Девочка продолжала стонать:
— Ой… Ой, зачем вы меня разбудили? Ой, мне больно… Ой, больно…
— Будешь стонать, — нарочито строго произнес доктор, — все обратно сделаю!
Она сразу затихла.
— Ага! — сказал он. — Значит, не так уж и больно, раз все слышишь?
— Ой… — снова всхлипнула девочка. — Ой, мне правда больно… Ой, а кто это говорит?
Калинников отдернул за навеску:
— А ты посмотри, посмотри!
— Ой, Степан Ильич… — обрадовалась она. — Это вы? Ой, зачем вы меня разбудили?
Он широко улыбнулся:
— Чтоб ты на ногу свою посмотрела! Не нога теперь, а красавица! Приподнимите ее немного.
Анестезиологи подняли девочку за плечи, она тотчас отыскала глазами свои ноги, затем очень осторожно пошевелила пальцами ступней.
— Ой, — сказала она. — Это правда, Степан Ильич? Неужели это правда, Степан Ильич? Вы скажите, я только вам верю.
Калинников ответил:
— Правда, правда. Правдивей не бывает!
И пошел из операционной.
Глядя на свои ровные ноги, девочка беззвучно заплакала.
С каждым днем я все больше восхищался Калинниковым. Однажды у меня мелькнуло:
«А ведь он меня уже наполовину вылечил! Хотя бы тем, что я к нему привязался. Со мной такого еще никогда не случалось».

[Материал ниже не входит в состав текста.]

Lemma _parse_value_mono (fuel fuel' : nat) (text : str) (i : nat) (v : str * nat) :
  fuel <= fuel' ->
  _parse_value fuel text i = Ok v -> _parse_value fuel' text i = Ok v.
Proof.
  intros Hle H. unfold _parse_value in *.
  inv_bind H. rewrite (skip_spaces_mono _ _ Hle Ha). simpl.
  destruct (length text <=? a); auto.
  destruct (get text a) as [ch| |]; simpl in *; try discriminate.
  destruct (ceq ch LBRACE).
  { inv_bind H. rewrite (scan_braces_mono _ _ _ Hle Ha0). exact H. }
  destruct (ceq ch DQUOTE).
  { now apply scan_quoted_mono with (k := fuel). }
  inv_bind H. rewrite (scan_bareword_mono _ _ Hle Ha0). exact H.
Qed.

Lemma field_body_mono (fuel fuel' : nat) (ft : str) (j : nat) (fields : dict str)
      (st : field_step) :
  fuel <= fuel' ->
  field_body fuel ft j fields = Ok st -> field_body fuel' ft j fields = Ok st.
Proof.
  intros Hle H. unfold field_body in *.
  inv_bind H. rewrite (skip_separators_mono _ _ Hle Ha). simpl.
  destruct (length ft <=? a); auto.
  destruct (match_field_name (skipn a ft)) as [[g mend]|]; auto.
  inv_bind H. rewrite (_parse_value_mono _ _ Hle Ha0). simpl.
  destruct a0 as [value j3].
  inv_bind H. rewrite Ha1. simpl.
  inv_bind H. rewrite (skip_to_comma_mono _ _ Hle Ha2). simpl.
  exact H.
Qed.

Lemma field_loop_mono (k fuel : nat) (ft : str) (j : nat) (fields v : dict str) :
  forall k' fuel', k <= k' -> fuel <= fuel' ->
    field_loop k fuel ft j fields = Ok v -> field_loop k' fuel' ft j fields = Ok v.
Proof.
  revert j fields; induction k as [|k IH]; intros j fields k' fuel' Hk Hf H;
    [discriminate|].
  destruct k' as [|k']; [lia|]. simpl in *.
  destruct (j <? length ft); auto.
  inv_bind H. rewrite (field_body_mono _ _ _ Hf Ha). simpl.
  destruct a as [|j' fields']; auto.
  eapply IH; [| |exact H]; lia.
Qed.

Lemma main_body_mono (fuel fuel' : nat) (raw : str) (i : nat)
      (entries : list BibEntry) (st : main_step) :
  fuel <= fuel' ->
  main_body fuel raw i entries = Ok st -> main_body fuel' raw i entries = Ok st.
Proof.
  intros Hle H. unfold main_body in *.
  destruct (find "@"%char raw i) as [at_|]; auto.
  destruct (match_entry_type _) as [[g mend]|]; auto.
  destruct (find COMMA raw _) as [comma|]; auto.
  inv_bind H. rewrite (scan_entry_mono _ _ _ Hle Ha). simpl.
  inv_bind H. rewrite (field_loop_mono _ _ _ Hle Hle Ha0). simpl.
  exact H.
Qed.

Lemma main_loop_mono (k fuel : nat) (raw : str) (i : nat)
      (entries v : list BibEntry) :
  forall k' fuel', k <= k' -> fuel <= fuel' ->
    main_loop k fuel raw i entries = Ok v -> main_loop k' fuel' raw i entries = Ok v.
Proof.
  revert i entries; induction k as [|k IH]; intros i entries k' fuel' Hk Hf H;
    [discriminate|].
  destruct k' as [|k']; [lia|]. simpl in *.
  destruct (i <? length raw); auto.
  inv_bind H. rewrite (main_body_mono _ _ _ Hf Ha). simpl.
  destruct a as [|i' entries']; auto.
  eapply IH; [| |exact H]; lia.
Qed.

Lemma parse_bibtex_mono (fuel fuel' : nat) (raw : str) (es : list BibEntry) :
  fuel <= fuel' -> parse_bibtex fuel raw = Ok es -> parse_bibtex fuel' raw = Ok es.
Proof.
  intros Hle. unfold parse_bibtex. now apply main_loop_mono.
Qed.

Ученики уважали Калинникова, преклонялись перед своим шефом, по это не мешало им «показывать зубы», когда того требовали те или иные обстоятельства. Их любовь к нему была не слепа.
Однажды, когда я сидел в кабинете Калинникова, к нему пришли Полуянов, Красик, еще несколько молодых хирургов. Все были возмущены какой-то статьей, каким-то изобретением, которое будто бы являлось плагиатом аппарата Калинникова. Единственное, что я разобрал из их шумного разговора, — это фамилию автора: Зайцев. Ученики упрекали своего шефа в том, что подобные вещи происходят уже не впервые, и если раньше воровали по мелочам, то теперь не стесняются брать я по-крупному! Калинников оправдывался тем, что в чужой подлости никто не может быть виновен. С ним не соглашались, говорили, что подобное случается лишь по той причине, что он до сих пор не написал большой капитальной монографии. И если ее не будет, весь многолетний труд их филиала просто растащат оборотистые дельцы. Ему уже не раз предлагали взять творческий отпуск и засесть за монографию, а он все отказывается, мотивируя тем, что у него много больных. И вот результат его упрямства — эта статья Зайцева! Калинникову надоел этот базар, он сильно стукнул ладонью по столу, в кабинете сразу повисла тишина.
— Упрямство мое ни при чем! — досадливо сказал он. — У нас действительно много больных и много дел!
Глядя шефу в глаза, Полуянов иронично подтвердил:
— Точно! И в том числе тех, которые должны делать за вас другие!
Калинников хмуро отозвался:
— Например?
Окруженный со всех сторон подступившими учениками, он что-то нервно принялся вычерчивать на бумаге.
— Примеров много. Вот! — Полуянов указал на Красика. — Вы, Например, почти полностью подменяете работу зама по научной части!
Красик согласно кивнул.
Шеф попросил:
— Конкретней. В чем?
По всему было заметно, что этот разговор ему неприятен. Красик усмехнулся:
— Да во всем! Вы даже мою переписку с другими институтами перепроверяете!